Plus de 140 multinationales ont rejoint le Hydrogen Council en 2022, parmi lesquelles on peut noter Airliquide, Engie, JXTG, Shell, Siemens, Total, BP, plusieurs constructeurs automobiles ainsi les trois plus grandes banques Françaises (BNP Paribas, Société Générale et Crédit Agricole). Elles s’engagent à faire de l’hydrogène un élément clé dans la transition énergétique. Pour cela, elles ont pour le moment investi 1,5 milliard de dollars en 2017 et comptent faire gonfler ce chiffre dans les années à venir. Selon leur rapport publié il y a trois ans, les avancées technologiques dans le secteur de l’hydrogène pourrait permettre de satisfaire 18% des besoins énergétiques mondiaux à condition de pouvoir investir 280 milliards de dollars.

 

De nombreux défis auxquels il faut encore faire face

 

§  Un secteur encore trop polluant ?

 

Autre caractéristique de l’hydrogène : c’est un gaz 11 fois plus léger que l’air et c’est aussi l’élément le plus léger de l’univers. Le stockage d’hydrogène implique donc l’occupation de grands volumes. Cependant, il est possible d’augmenter sa densité via un processus de liquéfaction rendu possible via une très forte pression ou une réfrigération en dessous de -250 degrés. Ces deux moyens sont si coûteux que les industriels en viennent à contourner ce problème en convertissant l’hydrogène en ammoniaque ou en méthane, bien connu pour leur caractéristique polluante.

 

§  Des besoins en infrastructure incommensurables

 

Pour produire l’intégralité de l’hydrogène qu’on utilise aujourd’hui par électrolyse, il faudrait 3.600 TWH (térawatt/heure) d’électricité supplémentaire : soit l’équivalent de la production de l’électricité de l’Union Européenne.

Au-delà du développement des infrastructures consacrées aux électrolyseurs, il est absolument indispensable d’augmenter la production d’énergie verte dédiée à leur alimentation. En effet, le rendement de production d’électricité à base d’hydrogène est de 35% (RTE La transition vers un hydrogène bas carbone, 2020). Autrement dit, il faut 100 unités d’électricité pour produire de l’hydrogène produisant de son côté 35 unités d’électricité. L’hydrogène se présente donc davantage comme un moyen de stockage d’électricité plutôt qu’un moyen de production.
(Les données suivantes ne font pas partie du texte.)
(** * Crystal: the fragment / encrypt / replicate storage pipeline

    A shallow embedding of [pipeline.py] (class [AssemblyLine], class
    [KeyManagementSystem] and the module-level helpers) together with the
    store / retrieve sequence that [benchmarks/benchmark_test.py] drives.

    Conventions of the embedding:
    - Python [bytes] are [list byte]; Python [str] is [string] (every string
      the pipeline formats is ASCII, so [str.encode()] is the byte-for-byte
      image of the string);
    - fragment ids, replica ids, the replication factor and the fragment
      size are naturals (they come from [range] and [len]); data sizes given
      to the sizer are integers;
    - Python exceptions are the [Raise] branch of [result];
    - the node directories are a map from path to inode; a path may hold a
      regular file or a directory (for which [os.path.exists] is true and
      [open] raises);
    - [asyncio.gather] over tasks that touch distinct paths is run in list
      order; semaphores and the process pool only schedule and are omitted;
    - hashlib, zlib and the cryptography package are an interface
      ([CryptoLib]) whose laws ([CryptoLibLaws]) are assumed where a proof
      needs them; logging calls appear as the reason carried by a rejected
      replica. *)

From Stdlib Require Import ZArith Lia Strings.Byte Ascii String List.
From stdpp Require Import base tactics option list sorting gmap strings pretty.

Local Open Scope string_scope.
Local Open Scope list_scope.
Local Open Scope nat_scope.

(** ** Bytes and exceptions *)

Abbreviation bytes := (list byte).

#[global] Instance byte_eq_dec : EqDecision byte := Byte.byte_eq_dec.

Inductive exn : Set :=
  | ZeroDivisionError
  | ValueError
  | IndexError
  | FileNotFoundError
  | IsADirectoryError.

#[global] Instance exn_eq_dec : EqDecision exn.
Proof. solve_decision. Defined.

Inductive result (A : Type) : Type :=
  | Ok (a : A)
  | Raise (e : exn).
Arguments Ok {A} a.
Arguments Raise {A} e.

Definition bind {A B} (m : result A) (k : A → result B) : result B :=
  match m with
  | Ok a => k a
  | Raise e => Raise e
  end.

Notation "'let*' x ':=' m 'in' k" := (bind m (λ x, k))
  (at level 10, x pattern, m at level 100, k at level 200).

(** Awaiting a list of tasks: results in order, first exception wins. *)
Fixpoint gather {A B} (f : A → result B) (l : list A) : result (list B) :=
  match l with
  | [] => Ok []
  | a :: l' => let* b := f a in let* bs := gather f l' in Ok (b :: bs)
  end.

(** A [for] loop that threads a state and aborts on the first exception. *)
Fixpoint for_each {A S} (body : A → S → result S) (l : list A) (s : S)
  : result S :=
  match l with
  | [] => Ok s
  | a :: l' => let* s' := body a s in for_each body l' s'
  end.

(** ** Python built-ins used by the pipeline *)

Module Py.

(** [range(start, stop, step)] for a non-negative step; a zero step is a
    [ValueError]. *)
Definition range3 (start stop step : nat) : result (list nat) :=
  if decide (step = 0) then Raise ValueError
  else Ok ((λ k, start + k * step) <$>
             seq 0 ((stop - start + (step - 1)) `div` step)).

(** [range(start, stop)] *)
Definition range2 (start stop : nat) : list nat := seq start (stop - start).

(** The clamping of one slice bound against a sequence of length [n]. *)
Definition clamp (n i : Z) : Z :=
  if (i <? 0)%Z then Z.max 0 (n + i) else Z.min i n.

(** [l[lo:hi]], either bound possibly omitted, possibly negative. *)
Definition slice {A} (l : list A) (lo hi : option Z) : list A :=
  let n := Z.of_nat (length l) in
  let a := from_option (clamp n) 0%Z lo in
  let b := from_option (clamp n) n hi in
  take (Z.to_nat (b - a)) (drop (Z.to_nat a) l).

(** [a % b] on naturals; [b = 0] is a [ZeroDivisionError]. *)
Definition mod_ (a b : nat) : result nat :=
  if decide (b = 0) then Raise ZeroDivisionError else Ok (a `mod` b).

(** [a // b] on naturals. *)
Definition floordiv (a b : nat) : result nat :=
  if decide (b = 0) then Raise ZeroDivisionError else Ok (a `div` b).

(** [l[i]] *)
Definition getitem {A} (l : list A) (i : nat) : result A :=
  match l !! i with
  | Some a => Ok a
  | None => Raise IndexError
  end.

(** [str(n)] for a non-negative int. *)
Definition str_int (n : nat) : string := pretty n.

(** [s.encode()] on an ASCII string. *)
Definition encode (s : string) : bytes := list_byte_of_string s.

Definition hexdigit (n : N) : ascii :=
  match n with
  | 0 => "0" | 1 => "1" | 2 => "2" | 3 => "3" | 4 => "4" | 5 => "5"
  | 6 => "6" | 7 => "7" | 8 => "8" | 9 => "9" | 10 => "a" | 11 => "b"
  | 12 => "c" | 13 => "d" | 14 => "e" | _ => "f"
  end%char%N.

Definition squote : ascii := ascii_of_nat 39.
Definition dquote : ascii := ascii_of_nat 34.
Definition backslash : ascii := ascii_of_nat 92.

(** One byte of [bytes.__repr__] under the chosen quote character. *)
Definition repr_byte (quote : ascii) (b : byte) : string :=
  let c := ascii_of_byte b in
  let n := Byte.to_N b in
  if decide (c = quote ∨ c = backslash) then String backslash (String c "")
  else if decide (n = 9%N) then String backslash "t"
  else if decide (n = 10%N) then String backslash "n"
  else if decide (n = 13%N) then String backslash "r"
  else if decide (n < 32 ∨ 127 ≤ n)%N then
    String backslash (String "x"
      (String (hexdigit (N.shiftr (N.land n 240) 4))
         (String (hexdigit (N.land n 15)) "")))
  else String c "".

Definition mem_byte (c : ascii) (data : bytes) : bool :=
  bool_decide (byte_of_ascii c ∈ data).

(** [repr(data)] / [str(data)] of a bytes object: single quotes unless the
    data holds a single quote and no double quote. *)
Definition repr_bytes (data : bytes) : string :=
  let quote : ascii :=
    if mem_byte squote data && negb (mem_byte dquote data) then dquote
    else squote in
  "b" +:+ String quote
    (foldr (λ b acc, repr_byte quote b +:+ acc) (String quote "") data).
Il faut encore augmenter le réseau et développer les stations à hydrogène. Cela nécessite une concertation européenne pour rouler sur tout le continent et pour assurer l’équilibre financier de ces stations de rechargement.

 

L’hydrogène n’est pas une solution à lui seul

 

Le prix pose encore un problème concernant le développement de l’hydrogène décarbonisé. Lorsqu’on compare les coûts de production d’un kilo d’hydrogène, on constate que le gris est trois fois moins cher à produire que le vert (5 euros par kilo). Les industriels travaillent donc pour réduire cet écart d’ici 2030, notamment en faisant chuter le prix de l’électricité renouvelable. L’autre moyen qui existe consiste à dissuader les entreprises d’utiliser les énergies fossiles ou polluantes dans la production d’hydrogène. Pour cela, on peut mettre en place une réglementation et une taxation des énergies fossiles afin d’orienter les industries vers la zéro émission carbone.

Ainsi, face à une demande en énergie et à des besoins en stockage en croissance, l’hydrogène se positionne comme élément indispensable à la transition écologique. Malgré les certaines difficultés qu’il présente encore, les nombreux investissements faits aujourd’hui vont permettre à cette ressource énergétique de rattraper le retard qu’elle a pris sur l’électrique et de décarboniser les secteurs les plus gourmands en CO2.